Zusätzlich zu den fetten Löhnen bekamen die Setzer nämlich besondere Zuschläge, die manchmal bis zur achten Stelle hinterm Komma bei Pennybeträgen ausgerechnet wurden. Und zwar für Arbeiten mit außergewöhnlichen Schriften, das Setzen stark redigierter Artikel oder nicht-englischer Worte. Wenn Arbeit weggegeben wurde – beispielsweise bei Werbetexten, die nicht im Haus gesetzt wurden –, wurden sie dafür entschädigt, daß sie sie nicht machten.

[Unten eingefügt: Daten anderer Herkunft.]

(* ===== verification/ControllerSamples.v ===== *)
(** * A sample controller for the witnesses

    A controller that created a network and enrolled two members, built by
    serving requests one after the other. *)
From S2P Require Import Prelude Net Text Ext Concrete Model ServiceIdentity Membership.
From S2P Require Import Authorization.
From S2P Require Import RelayProto Session RootProto Planet Policy TransportHealth.
From S2P Require Import Samples Request Responses Controller ControllerStateFacts.
#[local] Open Scope Z_scope.

Import Controller.

#[export] Instance controller_planet_serde : PlanetSerde :=
  {| serde_planet_v1 := const_serde _; serde_planet_v2 := const_serde _;
     serde_planet_v3 := const_serde _; serde_planet_v4 := const_serde _;
     serde_planet_v5 := const_serde _; serde_planet_semantic := const_serde _ |}.
#[export] Instance controller_concrete : ControllerLib := {|
  controller_uuid_text := uuid_text_concrete;
  base64_encode := of_bytes;
  hmac_sha1 k m := Some (be_bytes 20 (from_be k + from_be m));
  url_with_pairs base pairs :=
    (base ++ String.concat "&" (map (λ p, p.1 ++ "=" ++ p.2) pairs))%string;
|}.

(** ** Requests one after the other *)
Definition run_call (s : Server) (c : Env * Call) : Server := (serve c.1 c.2 s).2.
Definition run_calls (s : Server) (calls : list (Env * Call)) : Server := foldl run_call s calls.
Fixpoint good_calls (s : Server) (calls : list (Env * Call)) : bool :=
  match calls with
  | [] => true
  | c :: calls => good_draws_b c.1 (sv_memory s) && good_calls (run_call s c) calls
  end.
Lemma run_calls_reachable s calls :
  good_calls s calls = true → rtc controller_step s (run_calls s calls).
Proof.
  revert s. induction calls as [|c calls IH]; intros s; [reflexivity|].
  cbn [good_calls]. intros [Hd%good_draws_b_true Hg]%andb_true_iff.
  eapply rtc_l; [|by apply IH]. eapply step_request; [exact Hd|]. apply surjective_pairing.
Qed.

Lemma ran_ok {E A} (x : result E A * Server) d : is_ok x.1 = true → x = (Ok (unwrap x.1 d), x.2).
Proof. by destruct x as [[]]. Qed.
Lemma ran_unit {E} (x : result E unit * Server) : is_ok x.1 = true → x = (Ok tt, x.2).
Proof. by destruct x as [[[]|]]. Qed.

(** ** The sample *)
Definition admin_token : Uuid := uuid_of 99.
Definition fresh_controller : Server :=
  let m := initialize_new_controller_state (be_bytes 32 1) admin_token in mkServer m m ∅.
Definition admin_env (now uuid : Z) : Env :=
  mkEnv now (secs now) (uuid_of uuid) (Some (be_bytes 32 uuid))
    (Some (uuid_to_string admin_token)) Written None.
Definition device_env (now uuid : Z) : Env :=
  mkEnv now (secs now) (uuid_of uuid) (Some (be_bytes 32 uuid)) None Written None.
Definition new_network : UpsertNetworkRequest :=
  mkUpsertNetworkRequest (Some net_a) "office" (cidr4 (ip4 100 64 0 0) 24)
    (Some (cidr6 (2 ^ 127) 64)) Preferred.
Definition enrolment (device : DeviceId) (key : SigningKey) (token : Z) : EnrollmentRequest :=
  mkEnrollmentRequest net_a device (public_bytes key) (uuid_to_string (uuid_of token)).
Definition set_up : list (Env * Call) :=
  [(admin_env 100 60, CreateNetwork new_network);
   (admin_env 101 70, IssueToken net_a (mkTokenRequest None));
   (admin_env 102 71, IssueToken net_a (mkTokenRequest (Some 5)))].
Definition enrol_members : list (Env * Call) :=
  [(device_env 110 31, Enroll (enrolment alice alice_key 70));
   (device_env 111 32, Enroll (enrolment bob bob_key 71))].
Definition open_for_members : Server := run_calls fresh_controller set_up.
Definition two_members : Server := run_calls open_for_members enrol_members.
Lemma open_for_members_reachable : rtc controller_step fresh_controller open_for_members.
Proof. apply run_calls_reachable. by vm_compute. Qed.
Lemma two_members_reachable : rtc controller_step fresh_controller two_members.
Proof.
  etrans; [apply open_for_members_reachable|]. apply run_calls_reachable. by vm_compute.
Qed.
Definition managed (s : Server) : ManagedNetwork :=
  default (mkManagedNetwork (mkVirtualNetwork net_b "" "" None Preferred) ∅ [] 0 0 ∅ ∅ 0
    ManagedPolicy_default) (cs_networks (sv_memory s) !! net_a).
Example two_members_addresses :
  (mc_assigned_addresses <$> mn_members (managed two_members) !! alice)
    = Some [addr 1; V6 (2 ^ 127 + 1)]
  ∧ (mc_assigned_addresses <$> mn_members (managed two_members) !! bob)
    = Some [addr 2; V6 (2 ^ 127 + 2)].
Proof. vm_decide. Qed.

Am Ende jeder Woche rechnete ein Gewerkschaftsmann alle diese Extras zusammen, fügte eine Kleinigkeit für eine praktische Kategorie namens »Erforderliche Extrabemühungen« hinzu und präsentierte der Lohnbuchhaltung die Rechnung. Folglich zählten dienstältere Setzer, die ihr Handwerk nicht besser beherrschten als ihre Kollegen in jeder x-beliebigen Klitsche, zu den zwei Prozent Spitzenverdienern in Großbritannien. Es war der helle Wahn.

Und ich muß Ihnen ja nicht erzählen, wie alles endete.

Am 24. Januar 1986 feuerte die Times 5250 Mitglieder der aufsässigsten Gewerkschaften – beziehungsweise tat so, als hätten diese selbst gekündigt. Am Abend dieses Tages wurden wir Redakteure in einen Konferenzraum nach oben gerufen, wo der Chefredakteur Charlie Wilson auf einen Tisch kletterte und die Neuerungen verkündete. Wilson war ein furchterregender Schotte und durch und durch ein Mann Murdochs. Er sagte uns (sinngemäß): »Wirr schicken euch nach Wapping, ihrr verrweichlichten englischen Mutterrsöhnchen, und wenn ihrr sehrr, sehrr harrt arrbeitet und mirr nicht auf den Sack geht, dann schneide ich euch vielleicht nicht die Eierr ab und tu sie in meinem Chrristmaspudding. Noch Frragen?«

Als 400 Journalisten aufgeregt quasselnd aus dem Raum wankten und mit der Erkenntnis fertigzuwerden versuchten, daß ihnen gerade das größte Drama ihres Arbeitslebens widerfuhr, stand ich allein da, und ein einziger freudevoller Gedanke durchflutete mich: Ich mußte nie wieder mit Vince, dem Tickerwolf, zusammenarbeiten.